Work instruction
Note each line in the data holding the string "behind" and report it.
**********
(* ===== verification/Prelude.v ===== *)
(** * Verification of the eVFS extension of ext4 (linux-6.8)

    eVFS adds to ext4 an ioctl interface with which a program edits a mounted file
    system below the VFS: allocate or free one block or one inode, add, read, update or
    delete one directory entry, list the extents of a file and move a range of them.
    Paths below are relative to src/linux-6.8/.

    ** The parts of the program and the files that model them

    - Prelude.v: machine integers (wrap-around written out), error numbers, tactics and
      hints shared by all files.
    - Kernel.v: the effects.  A handler is a function of type [K S A] on a [world]: the
      state [S], the list of locks and references held, and the history of calls to code
      outside the repository.  The class [Env] gives the answers of that code, for any
      history.  [Ret] is a return; [Oops] stands for a NULL or error pointer
      dereference, a BUG_ON, an access outside an array and a use after free;
      [Deadlock] for waiting on a lock the same thread holds.  [wp] is the weakest
      precondition with its rules, [keeps] says that no path releases a resource.
    - Bytes.v: buffers as lists of bytes, little-endian loads and stores.
    - Bmt.v: the inode tracker (fs/ext4/evfs-bmt.c, .h), a two-level lazily allocated
      bitmap with a semaphore per bitmap; [tracked] is its abstraction.
    - Layout.v: super block, group descriptors, feature flags, checksums
      (fs/ext4/ext4.h, super.c), on byte buffers at their offsets.
    - ExtentNode.v, ExtentTree.v, ExtentTreeSpec.v: the extent tree (fs/ext4/extents.c):
      one node; the tree, its lookup path and the operations that change it; properties.
      [mapping] and [tree_map] are the abstraction, from logical to physical blocks.
    - ExtentRemove.v: the removal of a range of blocks, [ext4_ext_remove_space]
      (fs/ext4/extents.c): the walk from the right, the leaves, the indexes that become
      empty, the clusters two extents share, the credits and restarts of the journal.
      ExtentRemoveSpec.v, ExtentRemoveFlat.v: the removal from a leaf, and from a tree
      whose extents are in the inode.
    - ExtentMap.v: [ext4_ext_map_blocks] (fs/ext4/extents.c): lookup, allocation, the
      conversions of unwritten extents.  ExtentMapSpec.v, ExtentMapFlat.v, ExtentConvert.v,
      ExtentWrite.v: the insertion of an extent, the lookup and the allocation, the
      conversion after a write, the write into an unwritten extent, for trees whose extents
      are in the inode.
    - ExtentShift.v: [ext4_ext_shift_extents] (fs/ext4/extents.c): all extents from a block
      on move left or right, leaf by leaf, with a second try after a restart.
      ExtentShiftSpec.v, ExtentShiftFlat.v: the shift of a leaf, and of a tree whose extents
      are in the inode.
    - Falloc.v: [ext4_fallocate] with its branches and [ext4_ext_truncate] (fs/ext4/extents.c)
      on the state of the file system.  FallocSpec.v: collapsing, inserting and
      truncating as operations on the map and the size of the file; FallocAlloc.v: the
      preallocation, against the interface [FallocOpsOk] of the block mapping.
    - Fs.v: the state of the handlers (super block information and buffer, descriptors
      and bitmaps by group, counters, tracker, inodes with extent tree and directory
      blocks) and the calls with an effect on it.
    - Block.v, Inode.v, EvfsExtent.v, Dentry.v: the handlers of fs/ext4/evfs.c, one
      definition per handler; shared endings and labels are definitions of their own, in
      the order in which the code falls through them.
    - Dirent.v: directory blocks (fs/ext4/namei.c, ext4.h): record lengths, matching,
      search, insertion, deletion, checksums, on the bytes.  [live] is the abstraction,
      the list of the entries of a block.
    - Namei.v: directories (fs/ext4/namei.c): read, append, find, add, delete, link,
      unlink.  Hash-tree and inline directories are behind the class [DirHooks].
      NameiSpec.v: the lookup and the removal of names, as operations on the list of the
      entries of a directory ([linear]).
    - Mkdir.v, MkdirSpec.v, DirOps.v: creation and removal of files and directories
      (fs/ext4/namei.c): [ext4_mkdir], [ext4_rmdir], [ext4_create], [ext4_mknod] with
      their retries; a new directory's first block and the test that a directory is empty;
      then the operations as a whole, as operations on the abstract directory.
    - Rename.v, RenameSpec.v: [ext4_rename], [ext4_cross_rename], [ext4_rename2] with
      whiteouts (fs/ext4/namei.c); the renaming of a file.
    - DxBlock.v, DxBlockSpec.v, DxSplit.v, DxRoom.v: blocks of a hash-tree directory
      (fs/ext4/namei.c): index entries, and the split of a leaf on the bytes of its two
      blocks; their properties, and the room the split leaves.
    - Dx.v: hash-tree directories: the probe, the next leaf, the lookup, the listing in
      hash order, the split of a leaf and of an index, the conversion of a linear
      directory; the instance of [DirHooks].  DxLookup.v, DxTree.v: the lookup on any
      directory, and on a well-formed tree, seen as the ordered list of its leaves.
      DxAdd.v, DxKeep.v, DxInsert.v, DxAddEntry.v: the split of a leaf in the file system,
      what it leaves of the rest of the tree, and the insertion of an entry.
      DxHooks.v: the interfaces of the directory code, discharged for the tree.
    - Mount.v, MountOpts.v, MountSuper.v: mounting (fs/ext4/super.c, ext4.h): the functions
      of [__ext4_fill_super] on the state of a mount; the mount options with their table,
      checks and application; the super block and the group descriptors read from a device
      through buffers, and [fill_super_checks], the function up to [ext4_group_desc_init]
      with its error labels.  MountSpec.v: the geometry a mount accepts, by stages;
      MountOptsSpec.v: the meaning of a list of options; MountUse.v: a mount followed by
      the allocating handlers of Block.v and Inode.v.
    - SuperState.v: error reports and the writing of the super block (fs/ext4/super.c:
      [ext4_handle_error], [ext4_update_super], [ext4_commit_super], [update_super_work]) on the
      state [super], a mount with the errors in memory and what the device may hold.
      SuperSpec.v: the log of errors, an abstraction of memory and super block together;
      SuperReport.v: every report and write over that log.
    - Remount.v: the life of a mounted file system: the mark of a file system in use
      ([ext4_setup_super]), the end of a recovery, freezing, thawing, remounting with its
      error path and the unmount up to its last write.  RemountSpec.v, RemountUse.v: frames
      of these operations and the theorem on [__ext4_remount]; Life.v: histories of them.
    - Ioctl.v: the command numbers and structures (include/uapi/linux/evfs.h) and the
      dispatcher [ext4_ioctl_evfs] with its copies from and to the user.
    - Witness.v, WitnessDx.v, WitnessDir.v, WitnessRemove.v, WitnessMap.v, WitnessMount.v,
      WitnessSuper.v, WitnessLife.v, WitnessFalloc.v: concrete instances of every class, a small concrete file system, a concrete hash tree, a concrete directory tree,
      a device that is mounted and journals that run out of credits; each property with hypotheses is applied there.

    ** What the theorems show

    Blocks: allocation and freeing are all or nothing on every answer of the outside,
    give back what they took, and sequences of them keep the free counts of groups and
    super block equal to the clear bits of the bitmaps.  Inodes: allocation and freeing
    change exactly one inode, bit and counter, and only tracked inodes are freed.
    Tracker: it implements a set.  Extents: the search is the linear scan, the entry
    check is the invariant, merging, splitting and growth in depth keep the map of the
    file, lookup returns on any tree, and moving an extent moves exactly the range; removing a
    range unmaps exactly that range and frees exactly its physical blocks, also when the
    transaction restarts in the middle, and an error leaves a part of it done.  Mapping
    blocks: a lookup answers what the extents map, an allocation adds exactly the blocks it
    reports, a conversion after a write changes the state of exactly the blocks written, and a write into
    an unwritten extent makes no block of the tree written that was not asked for or zeroed.  Collapsing a
    range takes its blocks out of the file and moves the rest up, inserting one moves the rest
    down, truncating frees exactly the blocks past the end, preallocating ends and gives every
    block of its range an extent; sizes follow, and locks are given back.  Which answers of
    the journal and of the memory allocator these theorems and those on directories assume
    is said in the comment of each ([journal_ok], [kcalloc_ok], [answers_ok], [journal_calm],
    [retry_bounded]); named examples show what the code does without them.
    Directories: search, insertion and deletion in a block refine the list of entries;
    adding, reading and updating an entry through eVFS do so for a directory.  Looking
    up a name returns a record with it or shows that there is none; unlinking removes one
    entry and a link; a new directory holds its two dot entries, a directory is removed
    only when it holds nothing else, and creating, removing and renaming change exactly
    the entries and link counts they should, with nothing left held; the error of a lookup,
    an unlink or a test for emptiness is traced to the call of the same run that caused it.  Hash
    trees: the lookup returns on every directory, corrupted or not, and on a well-formed
    tree it is the lookup among the entries of all leaves; the sort of a leaf's map
    sorts, the split of a leaf divides its entries by hash between two well-formed
    blocks, and adding an entry keeps the tree well-formed and adds exactly that entry,
    with or without a split (the splits of the index are modelled, but the theorem asks
    for an index with room).  Mounting: a mount is refused with every buffer given back, or
    has a geometry in which sizes divide each other, groups cover the blocks and inodes,
    bitmaps have room and the bitmaps and inode table of each group pass the checks on
    their numbers; on such a file system every inode and block number has one place in one
    group, and the allocating handlers of eVFS set the bit of that place and no other.  Mount options: collected bits and
    masks give what the options give one after the other, the last one for a bit winning.  Errors:
    no report is lost in any order of reports and writes, and what follows a report is what
    the option errors= says.  Life: a remount does what was asked or gives the options back; a
    file system that can be written is marked in use, in memory and on the device, through
    every history of remounts, freezes and thaws that go well, and three examples show how the
    mark is lost when they do not.  Layout: accessors are independent, checksums verify after
    they were set.  Several theorems state what the handlers really do where that is not
    what they mean to do (locks left held, reports of success, memory copied out
    unwritten, a name written past the end of a directory block).

    ** Bounds

    Fuel is never a restriction on the code: the binary search runs [eh_entries] rounds,
    the searches in a block one round per byte plus one, the repetition of
    [ext4_ext_create_new_leaf] at most once per level (the lookup refuses more than
    [EXT4_MAX_EXTENT_DEPTH]), the restart of [__ext4_find_entry] once (a directory cannot
    grow while it is searched by one thread), the retries of [__ext4_link] and of the creations
    at most 5 ([ext4_should_retry_alloc] gives up after 3), the rounds of [ext4_empty_dir] 2^33
    (its 32-bit offset grows in every round), the loops over the leaves of a hash tree
    2^48 rounds (the frames are a counter of at most three digits of 16 bits), the rounds
    of [ext4_dx_add_entry] 2^32 (each repeated one appended a block), the loop of [__evfs_extent_map] 8
    rounds (each round leaves, splits at one end of the range or moves on to the next
    extent), the walk of [ext4_ext_remove_space] 2^600 rounds (a node of a 64 kB block has
    fewer than 2^13 indexes and there are at most 33 levels) and its restarts as often as
    the journal asks for them, a bound that is a hypothesis on the journal; the search of
    [ext4_ext_determine_insert_hole] 2 rounds (the second starts at the block itself); the
    rounds of a shift and of a preallocation 2^600 (a round moves its iterator past a leaf, maps
    a block or counts as one of five tries).  Where fuel could run out the result is [Oops] or [None], which the theorems
    about results exclude.

    ** Outside the repository

    balloc.c, bitmap.c, ialloc.c, inode.c, dir.c, hash.c, inline.c, ext4_extents.h, jbd2,
    the buffer cache, the VFS, quota, fscrypt and unicode are not part of it.  Their
    functions are answers of [Env] or fields of the classes [Balloc], [ExtFmt], [ExtOps],
    [TreeEnv], [RemoveEnv], [MapEnv], [MountEnv], [Disk], [OptionAnswers], [Csum], [DirNames], [NameiEnv], [InlineDir], [DirInode], [RenameHooks], [FallocEnv], [FallocOps] and [SystemStates];
    what the theorems use of them are the laws [EnvFs], [EnvErrno], [BallocOk],
    [ExtFmtOk], [DirNamesOk], [DirHashOk], [NewInodeOk], [HooksLinks], [MountEnvOk], [DescsThere], [FallocOpsOk] and named hypotheses.
    Kernel primitives (bit operations, locks, reference counts, link counts) have their
    documented meaning.  The configuration is a 64-bit machine without
    CONFIG_EXT4_DEBUG, and without CONFIG_FS_ENCRYPTION in [ext4_fname_setup_filename].

    ** Not modelled

    The code of super.c behind the group descriptors of a mount (loading of the journal, quota,
    orphans, lazy initialisation) and the release of memory at unmount, the quota files,
    the other ioctls of ioctl.c,
    the remaining entry points of namei.c (lookup, get_parent, symlink, tmpfile and the
    wrapper of link), and the fiemap, swap and fast commit code of extents.c: none of it is reached from the
    eVFS handlers.  Removal from deep trees and with clusters and shifts of deep trees are modelled, the
    theorem is about extents in the inode and no clusters; so are the theorems on the mapping
    of blocks, and the conversion of written extents to unwritten is run in WitnessMap.v,
    without a theorem yet.  [ext4_zero_range] and the dispatch of [ext4_fallocate] are run in
    WitnessFalloc.v only.  Renaming a directory, replacing a target and exchanging two names are
    modelled and run in WitnessDir.v, without a theorem yet.  Threads are not interleaved: a handler runs against arbitrary answers
    of the outside but a fixed state.  The test programs and scripts are not modelled. *)

From stdpp Require Import prelude list gmap.
From Stdlib Require Import ZArith Lia.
**********
The completed task
      unlink.  Hash-tree and inline directories are behind the class [DirHooks].
    The code of super.c behind the group descriptors of a mount (loading of the journal, quota,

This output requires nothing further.